▶ **Your instructions**
Lines from the one containing "(x_kx d) =? 0)." through the end of the data are to be returned exactly, and no others.

===============

(* ===== verification/ChunkBuffer.v ===== *)
(** * structure/ChunkBuffer2.h: the ring of packets of a PacketBuffer

    The buffer is an array of 4-byte blocks, modelled as its bytes; a packet is a
    header block with its length and as many blocks as its data needs.  Pointers
    into the buffer are byte offsets.  The assertions of the debug build are
    checked where the code checks them. *)
From S2P Require Import Prelude.

Definition sizeof_block : Z := 4.

(** misc/balign.h *)
Definition bdivide_up (a b : Z) : Z := let r := a mod b in if 0 <? r then a / b + 1 else a / b.


Record ChunkBuffer2 := CB {
  buffer : bytes;
  size : Z;
  wrap : Z;
  start : Z;
  used : Z;
  mtu : Z;
  input_dest : option Z;
  input_avail : Z;
  output_dest : option Z;
  output_avail : Z
}.

Definition cb_set_ring w st us b :=
  CB (buffer b) (size b) w st us (mtu b) (input_dest b) (input_avail b) (output_dest b) (output_avail b).
Definition cb_set_input d a b :=
  CB (buffer b) (size b) (wrap b) (start b) (used b) (mtu b) d a (output_dest b) (output_avail b).
Definition cb_set_output d a b :=
  CB (buffer b) (size b) (wrap b) (start b) (used b) (mtu b) (input_dest b) (input_avail b) d a.
Definition cb_set_buffer m b :=
  CB m (size b) (wrap b) (start b) (used b) (mtu b) (input_dest b) (input_avail b) (output_dest b) (output_avail b).

(** [buf->buffer[i].len]. *)
Definition rd_block (b : ChunkBuffer2) (i : Z) : run Z :=
  x ← rd_range (buffer b) (4 * i) 4; mret (s32 (of_le x)).
Definition wr_block (b : ChunkBuffer2) (i n : Z) : run ChunkBuffer2 :=
  m ← wr_range (buffer b) (4 * i) (le32 n); mret (cb_set_buffer m b).
(** The copy of the first bytes of the ciphertext into the chunk. *)
Lemma move_front ct x ch b cd n : holds ct x -> holds ch b -> b_data ch = Some cd -> 0 <= n <= len x ->
  len b + n <= b_capacity ch ->
  exists ct' ch', (if 0 <? n then
       cd ← deref (b_data ch);
       x ← deref (b_data ct);
       cd ← memcpy cd (b_len ch) x 0 n;
       x ← memcpy x 0 x n (b_len ct - n);
       mret (with_len (with_data ct x) (b_len ct - n), with_len (with_data ch cd) (b_len ch + n))
     else mret (ct, ch)) = Ret (ct', ch') /\
    holds ct' (zdrop n x) /\ holds ch' (b ++ ztake n x) /\ b_capacity ch' = b_capacity ch /\ is_Some (b_data ch').
Proof.
  intros Hct Hch Hcd Hn Hcap. destruct (Z.ltb_spec 0 n) as [H0|H0].
  - rewrite Hcd. run_simpl. pose proof Hct as (Hok & Hl & Hs). pose proof Hok as Hok'. unfold buffer_ok in Hok'.
    destruct (b_data ct) as [d|] eqn:Hd; [|lia]. run_simpl. cbn in Hs.
    assert (Hr : rd_range d 0 n = Ret (ztake n x)).
    { apply starts_with_split in Hs as [k ->]. rewrite rd_range_front by (rewrite len_app; pose proof (len_nonneg k); lia).
      by rewrite ztake_app_l by lia. }
    pose proof Hch as (Hokc & Hlc & _). pose proof Hokc as Hokc'. unfold buffer_ok in Hokc'. rewrite Hcd in Hokc'.
    destruct (append_spec ch b (ztake n x) Hch cd Hcd) as (cd' & Hw & Hh); [rewrite len_ztake; lia|].
    assert (Hmc : memcpy cd (b_len ch) d 0 n = Ret cd') by (unfold memcpy; rewrite Hr; exact Hw).
    rewrite Hmc. run_simpl.
    destruct (drop_front ct x n Hct Hn d Hd) as (d' & Hm & Hh'). rewrite Hl, Hm. run_simpl.
    rewrite len_ztake in Hh by lia. rewrite Hlc in *. eexists _, _. by split_and!.
  - assert (n = 0) as -> by lia. rewrite zdrop_0, ztake_0, app_nil_r. exists ct, ch. rewrite Hcd. by split_and!.
Qed.

(** Less than the preamble so far: the bytes are kept. *)
Lemma stream_start_waits d b ct x seed : xctx_ok d -> chunk_holds d b -> holds ct x ->
  len b + len x < rpk_len d + nonce_len (x_cipher d) ->
  exists ct' ch', stream_decrypt_start junk ct d seed = Ret (ct', x_set_chunk (Some ch') d, None) /\
    buffer_ok ct' /\ chunk_holds (x_set_chunk (Some ch') d) (b ++ x).
Proof.
  intros Hok Hch Hct Hlt. pose proof (len_nonneg b). pose proof (len_nonneg x).
  pose proof Hok as [[Hm Hnl] _ _ _ _]. destruct (collect d b Hok Hch ltac:(lia)) as (Hhb & Hcap & cd & Hcd).
  unfold stream_decrypt_start. fold (rpk_len d). cbv zeta in *.
  set (ch := match x_chunk d with Some _ => _ | None => _ end) in *. pose proof Hhb as (_ & Hlb & _). pose proof Hct as (_ & Hlx & _).
  change (if rpk_received (x_kx d) =? 0 then crypto_kx_PUBLICKEYBYTES else 0) with (rpk_len d).
  assert (Hr : 0 <= rpk_len d <= 32) by (unfold rpk_len; destruct (_ =? 0); lia).
  rewrite Hlb, Hlx. unfold uint64. rewrite Z.mod_small by lia. replace (Z.min _ _) with (len x) by lia.
  rewrite <- Hlb, <- Hlx.
  destruct (move_front ct x ch b cd (len x) Hct Hhb Hcd ltac:(lia) ltac:(lia)) as (ct' & ch' & Hmv & Hct' & Hch' & Hcap' & _).
  rewrite Hlx, Hlb in Hmv |- *. rewrite Hmv. run_simpl. rewrite ztake_all in Hch' by lia. pose proof Hch' as (_ & Hlb' & _).
  rewrite Hlb', len_app. rewrite (proj2 (Z.ltb_lt _ _)) by lia. exists ct', ch'. split; [done|]. split; [apply Hct'|].
  unfold chunk_holds. cbn. split; [done|]. lia.
Qed.

Lemma kx_init_prefix k l pre cd seed : starts_with pre cd -> 32 <= len pre ->
  crypto_kx_ctx_init k l cd seed = crypto_kx_ctx_init k l pre seed.
Proof.
  intros [r ->]%starts_with_split Hl. unfold crypto_kx_ctx_init, crypto_kx_PUBLICKEYBYTES.
  rewrite !rd_range_front by (rewrite ?len_app; pose proof (len_nonneg r); lia). by rewrite ztake_app_l by lia.
Qed.

(** The whole preamble: the session starts with what follows it. *)
Lemma decrypt_start_ready d b ct x pre rest seed d1 : xctx_ok d -> key_ok (x_cipher d) -> chunk_holds d b -> holds ct x ->
  accepts d pre seed d1 -> b ++ x = pre ++ rest -> len b <= len pre ->
  exists ct' ch', stream_decrypt_start junk ct d seed = Ret (ct', x_set_chunk (Some ch') d1, Some (len x - len rest)) /\
    holds ct' rest.
Proof.
  intros Hok [Hrc Hkl] Hch Hct [Hlp (k & n & d0 & Hk & Hw & Hok1 & Hses & ->)] Heq Hle.
  pose proof (len_nonneg b). pose proof (len_nonneg x). pose proof (len_nonneg rest).
  pose proof Hok as [[Hm Hnl] _ _ _ _]. destruct (collect d b Hok Hch ltac:(lia)) as (Hhb & Hcap & cd & Hcd).
  assert (Hlen : len b + len x = len pre + len rest) by (by rewrite <- !len_app, Heq).
  assert (Hx : b ++ ztake (len x - len rest) x = pre /\ zdrop (len x - len rest) x = rest).
  { split.
    - rewrite <- (ztake_app_exact (len pre) pre rest) by done. rewrite <- Heq, ztake_app_r by lia. do 2 f_equal. lia.
    - replace (len x - len rest) with (len pre - len b) by lia. rewrite <- zdrop_app_r by lia. rewrite Heq.
      by apply zdrop_app_exact. }
  destruct Hx as [Hx1 Hx2].
  unfold stream_decrypt_start. cbv zeta in *.
  set (ch := match x_chunk d with Some _ => _ | None => _ end) in *. pose proof Hhb as (_ & Hlb & _). pose proof Hct as (_ & Hlx & _).
  change (if rpk_received (x_kx d) =? 0 then crypto_kx_PUBLICKEYBYTES else 0) with (rpk_len d).
  assert (Hr : 0 <= rpk_len d <= 32) by (unfold rpk_len; destruct (_ =? 0); lia).
  unfold uint64. rewrite Z.mod_small by lia. replace (Z.min _ _) with (len x - len rest) by lia.
  destruct (move_front ct x ch b cd (len x - len rest) Hct Hhb Hcd ltac:(lia) ltac:(lia)) as (ct' & ch' & Hmv & Hct' & Hch' & Hcap' & [cd' Hcd']).
  rewrite Hmv. run_simpl. rewrite Hx1, Hx2 in *. pose proof Hch' as (_ & Hlb' & Hs'). rewrite Hcd' in Hs'. cbn in Hs'.
  rewrite Hlb', (proj2 (Z.ltb_ge _ _)) by lia. rewrite Hcd'. run_simpl.
  set (dc := x_set_chunk (Some ch') d).
  assert (Hkx : (if rpk_received (x_kx dc) =? 0 then
             '(k, _) ← crypto_kx_ctx_init (x_kx dc) (x_local dc) cd' seed;
             mret (x_set_kx (kx_set_rpk_received 1 k) dc)
           else mret dc) = Ret (x_set_kx k dc)).
  { unfold rpk_len in Hlp, Hr. cbn [x_kx x_local dc x_set_chunk]. destruct (rpk_received (x_kx d) =? 0).
    - destruct Hk as (k0 & r & Hk0 & ->). rewrite (kx_init_prefix _ _ pre cd' seed Hs') by lia. by rewrite Hk0.
    - subst k. by destruct d. }
  rewrite Hkx. run_simpl. cbn [x_nonce x_set_kx dc x_set_chunk].
  assert (Hmc : memcpy (x_nonce d) 0 cd' (rpk_len d) (nonce_len (x_cipher d)) = Ret n).
  { unfold memcpy. apply starts_with_split in Hs' as [t ->].
    replace (rd_range (pre ++ t) (rpk_len d) (nonce_len (x_cipher d))) with (Ret (zdrop (rpk_len d) pre)); [exact Hw|].
    symmetry. rewrite <- (ztake_zdrop (rpk_len d) pre) at 1. rewrite <- app_assoc.
    apply rd_range_mid; [by rewrite len_ztake by lia|rewrite len_zdrop; lia]. }
  rewrite Hmc. run_simpl.
  change (x_set_nonce n (x_set_kx k dc)) with (x_set_chunk (Some ch') (x_set_nonce n (x_set_kx k d))).
  pose proof (session_chunk (Some ch') _ _ _ Hses) as Hses'.
  set (dd := x_set_chunk (Some ch') (x_set_nonce n (x_set_kx k d))) in *.
  change (nonce_len (x_cipher d)) with (nonce_len (x_cipher dd)).
  rewrite (set_nonce_ok dd 0 _ (ltac:(by destruct Hok1; split)) Hses' Hrc Hkl). run_simpl. by eexists _, _.
Qed.
End spec.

===============

▶ **Task output**
  { unfold rpk_len in Hlp, Hr. cbn [x_kx x_local dc x_set_chunk]. destruct (rpk_received (x_kx d) =? 0).
    - destruct Hk as (k0 & r & Hk0 & ->). rewrite (kx_init_prefix _ _ pre cd' seed Hs') by lia. by rewrite Hk0.
    - subst k. by destruct d. }
  rewrite Hkx. run_simpl. cbn [x_nonce x_set_kx dc x_set_chunk].
  assert (Hmc : memcpy (x_nonce d) 0 cd' (rpk_len d) (nonce_len (x_cipher d)) = Ret n).
  { unfold memcpy. apply starts_with_split in Hs' as [t ->].
    replace (rd_range (pre ++ t) (rpk_len d) (nonce_len (x_cipher d))) with (Ret (zdrop (rpk_len d) pre)); [exact Hw|].
    symmetry. rewrite <- (ztake_zdrop (rpk_len d) pre) at 1. rewrite <- app_assoc.
    apply rd_range_mid; [by rewrite len_ztake by lia|rewrite len_zdrop; lia]. }
  rewrite Hmc. run_simpl.
  change (x_set_nonce n (x_set_kx k dc)) with (x_set_chunk (Some ch') (x_set_nonce n (x_set_kx k d))).
  pose proof (session_chunk (Some ch') _ _ _ Hses) as Hses'.
  set (dd := x_set_chunk (Some ch') (x_set_nonce n (x_set_kx k d))) in *.
  change (nonce_len (x_cipher d)) with (nonce_len (x_cipher dd)).
  rewrite (set_nonce_ok dd 0 _ (ltac:(by destruct Hok1; split)) Hses' Hrc Hkl). run_simpl. by eexists _, _.
Qed.
End spec.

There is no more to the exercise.